Privacy Policy

1. Controller

Responsible within the meaning of the General Data Protection Regulation (GDPR) is: baito UG (haftungsbeschränkt) Silbersteinstraße 124 12051 Berlin

Germany E-Mail: max@getbaito.de

2. Scope of the Service

JobScouts.io is an account-based job scout service. Registered users can subscribe to career pages of individual companies and receive e-mail notifications about new job offers. The use of the service is only possible with a user account.

3. User Account and Registration

To use JobScouts.io, the creation of a user account is required. In doing so, we process in particular:

• Email address
• Login and account information
• Subscription data
• Time of relevant actions (e.g. registration, confirmation, unsubscription)

Legal basis:

Art. 6 (1) (b) GDPR (Performance of a contract)
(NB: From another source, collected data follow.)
(** * zabbix_screen: reconciliation of Zabbix screens

    A shallow embedding of [plugins/modules/zabbix_screen.py] (class [Screen]
    and [main]) together with a model of the part of the Zabbix API the
    module talks to, and the properties of the layout computation, the
    item placement, the diff check and the absent path. *)

From Stdlib Require Import ZArith List String Ascii Bool Lia DecimalString.
From Stdlib Require Import Sorted Permutation DecimalPos.
Import ListNotations.

Local Open Scope string_scope.
Local Open Scope list_scope.
Local Open Scope Z_scope.

(** ** Python values *)

(** Object identifiers are JSON strings in the Zabbix API. *)
Definition ident := string.

(** [len(l)], a Python int. *)
Definition len {A : Type} (l : list A) : Z := Z.of_nat (List.length l).

(** [enumerate(l)], counting from [i]. *)
Fixpoint enumerate_from {A : Type} (i : Z) (l : list A) : list (Z * A) :=
  match l with
  | [] => []
  | x :: t => (i, x) :: enumerate_from (i + 1) t
  end.

Definition enumerate {A : Type} (l : list A) : list (Z * A) := enumerate_from 0 l.

(** [if screen_id:] on an identifier that may be [None]: [None] and the
    empty string are false; a true one is handed on. *)
Definition truthy (o : option ident) : option ident :=
  match o with
  | Some s => if String.eqb s "" then None else Some s
  | None => None
  end.

(** [l1 != l2] on lists of identifiers. *)
Definition ids_eqb (l1 l2 : list ident) : bool :=
  if list_eq_dec string_dec l1 l2 then true else false.

(** [x in l] for strings. *)
Definition mem (x : string) (l : list string) : bool := existsb (String.eqb x) l.

(** [sorted(l, key=...)] is stable; insertion from the right keeps the order
    of elements with equal keys. *)
Section Sorted.
Context {A : Type} (key : A -> string).

Fixpoint insert_by_key (x : A) (l : list A) : list A :=
  match l with
  | [] => [x]
  | y :: t => if String.leb (key x) (key y) then x :: y :: t
              else y :: insert_by_key x t
  end.

Definition sorted (l : list A) : list A := fold_right insert_by_key [] l.
End Sorted.

(** ** The remote Zabbix server *)

Module Zabbix.

Record hostgroup := { groupid : ident; hostgroup_name : string }.

(** A host, with the ids of its groups (what [selectGroups: groupid]
    returns) and whether it is monitored. *)
Record host := {
  hostid : ident;
  host_name : string;
  groups : list ident;
  monitored : bool
}.

Record graph := { graphid : ident; graph_name : string; graph_hostid : ident }.

Record screen := { screenid : ident; screen_name : string; hsize : Z; vsize : Z }.

(** The fields [create_screen_items] sends for one screen item. *)
Record item_data := {
  d_screenid : ident;
  resourcetype : Z;
  resourceid : ident;
  width : Z;
  height : Z;
  x : Z;
  y : Z;
  colspan : Z;
  rowspan : Z;
  elements : Z;
  valign : Z;
  halign : Z;
  style : Z;
  dynamic : Z;
  sort_triggers : Z
}.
4. Registration via Single-Sign-On (SSO)

As an alternative to classic registration, registration via third-party providers is possible.

4.1 Google SSO

Provider: Google Ireland Limited, Gordon House, Barrow Street, Dublin 4, Ireland Transmitted data (depending on approval):

• Email address
• Name
• Unique user ID

Privacy policy: https://policies.google.com/privacy Data transfer to third countries based on Standard Contractual Clauses (Art. 46 GDPR).

4.2 LinkedIn SSO

Provider: LinkedIn Ireland Unlimited Company, Wilton Place, Dublin 2, Ireland Transmitted data:

• Email address
• Name
• Unique user ID

Privacy policy: https://www.linkedin.com/legal/privacy-policy Safeguards also through Standard Contractual Clauses.

4.3 Legal Basis

Art. 6 (1) (b) GDPR (Performance of a contract) The use of SSO is voluntary.
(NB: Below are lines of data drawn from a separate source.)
(** * Verification model of causal_validation: placebo tests and transforms

    Source: [src/causal_validation/validation/placebo.py] ([PlaceboTest],
    [PlaceboTestResult], [PlaceboSchema]).  The transforms ([Periodic],
    [Trend]) and [Parameter] are not part of the sources at hand; they are
    modelled from the specification (see the doc comments that say so). *)

From Stdlib Require Import Reals Psatz ZArith.
From Stdlib Require PrimFloat.
From Stdlib Require SpecFloat FloatOps FloatAxioms.
From Stdlib Require Uint63.
From Stdlib Require Import String List Bool Arith Lia.
From Stdlib Require Import Permutation.
Import ListNotations.

#[global] Set Warnings "-inexact-float".

(* ------------------------------------------------------------------ *)
(** ** Python dictionaries keyed by (model name, dataset name)          *)

Module PyDict.

Definition key := (string * string)%type.

Definition key_eqb (k k' : key) : bool :=
  String.eqb (fst k) (fst k') && String.eqb (snd k) (snd k').

(** [d[k] = v]: an existing key keeps its insertion position and gets the
    new value; a new key is appended (insertion-ordered dict). *)
Fixpoint dict_set {V} (d : list (key * V)) (k : key) (v : V) : list (key * V) :=
  match d with
  | [] => [(k, v)]
  | (k', v') :: d' =>
      if key_eqb k k' then (k', v) :: d' else (k', v') :: dict_set d' k v
  end.

Fixpoint dict_get {V} (d : list (key * V)) (k : key) : option V :=
  match d with
  | [] => None
  | (k', v') :: d' => if key_eqb k k' then Some v' else dict_get d' k
  end.

(** A sequence of assignments [d[k1] = v1; d[k2] = v2; ...]. *)
Fixpoint set_all {V} (d : list (key * V)) (kvs : list (key * V)) : list (key * V) :=
  match kvs with
  | [] => d
  | (k, v) :: kvs' => set_all (dict_set d k v) kvs'
  end.

(** The value of the last assignment to [k] in a sequence of assignments. *)
Fixpoint last_assoc {V} (k : key) (kvs : list (key * V)) : option V :=
  match kvs with
  | [] => None
  | (k', v) :: kvs' =>
      match last_assoc k kvs' with
      | Some w => Some w
      | None => if key_eqb k k' then Some v else None
      end
  end.

End PyDict.
Import PyDict.

(* ------------------------------------------------------------------ *)
(** ** [PlaceboTest.execute]                                             *)

Module Placebo.

Section Execute.

(** The dataset, the model result and the exceptions a model may raise are
    left abstract: [Dataset.n_units] and [Dataset.to_placebo_data] are the
    only operations [execute] uses. *)
Variables (Dataset Result Exn : Type).
Variable n_units : Dataset -> nat.
Variable to_placebo_data : Dataset -> nat -> Dataset.

(** A model: its [_model_name] and its [__call__], which either returns a
    [Result] or raises. *)
Record AZCausalWrapper := {
  _model_name : string;
  model_call : Dataset -> Exn + Result
}.

Record PlaceboTestResult := { effects : list (key * list Result) }.

(** Observable trace of model invocations: (model name, dataset name, unit). *)
Definition label := (string * string * nat)%type.

(** Error monad with an invocation trace that survives exceptions. *)
Definition M (A : Type) := list label -> (Exn + A) * list label.

Definition ret {A} (a : A) : M A := fun tr => (inr a, tr).

Definition bind {A B} (p : M A) (f : A -> M B) : M B :=
  fun tr =>
    match p tr with
    | (inl e, tr') => (inl e, tr')
    | (inr a, tr') => f a tr'
    end.

Notation "'let*' x := p 'in' q" := (bind p (fun x => q))
  (at level 200, x name, p at level 100, q at level 200).

(** [result = model(dataset.to_placebo_data(i))] *)
Definition invoke (model : AZCausalWrapper) (data_name : string)
    (dataset : Dataset) (i : nat) : M Result :=
  fun tr => (model_call model (to_placebo_data dataset i),
             tr ++ [(_model_name model, data_name, i)]).

(** [for i in range(dataset.n_units): ...; model_result.append(result)] *)
Fixpoint unit_loop (model : AZCausalWrapper) (data_name : string)
    (dataset : Dataset) (is : list nat) (model_result : list Result)
    : M (list Result) :=
  match is with
  | [] => ret model_result
  | i :: is' =>
      let* result := invoke model data_name dataset i in
      unit_loop model data_name dataset is' (model_result ++ [result])
  end.

(** [for model in self.models: ...; results[(model._model_name, data_name)] = model_result] *)
Fixpoint model_loop (data_name : string) (dataset : Dataset)
    (models : list AZCausalWrapper) (results : list (key * list Result))
    : M (list (key * list Result)) :=
  match models with
  | [] => ret results
  | model :: models' =>
      let* model_result :=
        unit_loop model data_name dataset (seq 0 (n_units dataset)) [] in
      model_loop data_name dataset models'
        (dict_set results (_model_name model, data_name) model_result)
  end.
5. Job Subscriptions & Double-Opt-in

Job notifications are sent exclusively after Double-Opt-in:

• Selection of a subscription while logged in
• Sending of a confirmation email
• Activation only after clicking the confirmation link

For proof, we store:

• Email address
• Time of registration
• Time of confirmation
• IP address at the time of confirmation

Legal basis:

Art. 6 (1) (a) GDPR (Consent) Revocation possible at any time via the unsubscribe link.
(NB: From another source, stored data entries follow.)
(** X26: when the map of manual identifiers has nothing to use for a file and
    the file carries an identifier, in its tags or else in its name, the
    waterfall returns that identifier after reading the tags once and makes
    no request to the catalog.  The identifier of the tags goes before the
    one of the name. *)
Theorem identifier_in_the_file_needs_no_search
    (E : Env) (manual : dict) (input_path item_path : path) (w : world) (a : str)
    (Hmap : unmapped manual (name item_path))
    (Hid : local_identifier E w item_path = Some a) :
  resolve E (PDict manual) input_path item_path w
  = (Ok (PStr a), emit (EvReadTags (path_str item_path)) w).
Proof.
  unfold local_identifier in Hid. cbv zeta in Hid. unfold unmapped in Hmap.
  assert (Htrue : truthy (PStr a) = true).
  { destruct (nonempty (tag_asin (read_tags E (events w) (path_str item_path))))
      eqn:Hn.
    - rewrite Hid in Hn. destruct a; [discriminate Hn|reflexivity].
    - eapply found_identifier_is_true, Hid. }
  unfold resolve. cbv zeta. rewrite bind_lift. simpl contains. cbv beta iota.
  destruct (lookup (name item_path) manual) as [v|] eqn:Hl;
    [ rewrite bool_decide_eq_true_2 by eauto;
      rewrite bind_lift; simpl getitem; rewrite Hl; cbv beta iota; rewrite Hmap
    | rewrite bool_decide_eq_false_2 by (intros [? ?]; discriminate);
      rewrite bind_ret; cbv beta iota;
      change (truthy PNone) with false ];
    cbn [negb]; cbv beta iota;
    unfold bind, tags_of, ret; cbv beta iota;
    (destruct (nonempty (tag_asin (read_tags E (events w) (path_str item_path))));
     rewrite Hid; cbv beta iota;
     repeat (rewrite Htrue; cbn [negb]; cbv beta iota);
     reflexivity).
Qed.

Lemma identifier_in_the_file_witness :
  resolve Sample.env_tagged (PDict []) [lit "in"] Sample.tagged_book start
  = (Ok (PStr (lit "B0TAGTAG01")), emit (EvReadTags (path_str Sample.tagged_book)) start).
Proof.
  apply (identifier_in_the_file_needs_no_search Sample.env_tagged [] [lit "in"]
           Sample.tagged_book start (lit "B0TAGTAG01")).
  - exact Logic.I.
  - reflexivity.
Defined.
6. Processed Personal Data

• Email address
• Account and subscription information
• Login data (incl. SSO)
• Technical metadata (IP address, timestamps)

7. Purposes of Data Processing

• Provision and operation of the service
• Sending job notifications
• Administration of user accounts
• Proof of consents
• IT security and fraud prevention
• Product improvement through pseudonymized analysis

8. Used Services & Data Processors

Hosting

Vercel Inc. Hosting of the web application. Data processing possibly outside the EU based on Standard Contractual Clauses.

Database

Neon (Neon.tech) PostgreSQL database for storage of user and subscription data.

Email Sending

Resend, Inc. Sending of confirmation and job notification emails. Data processing according to Art. 28 GDPR.

Caching & Performance

Redis Temporary caching of technical data. No permanent content processing.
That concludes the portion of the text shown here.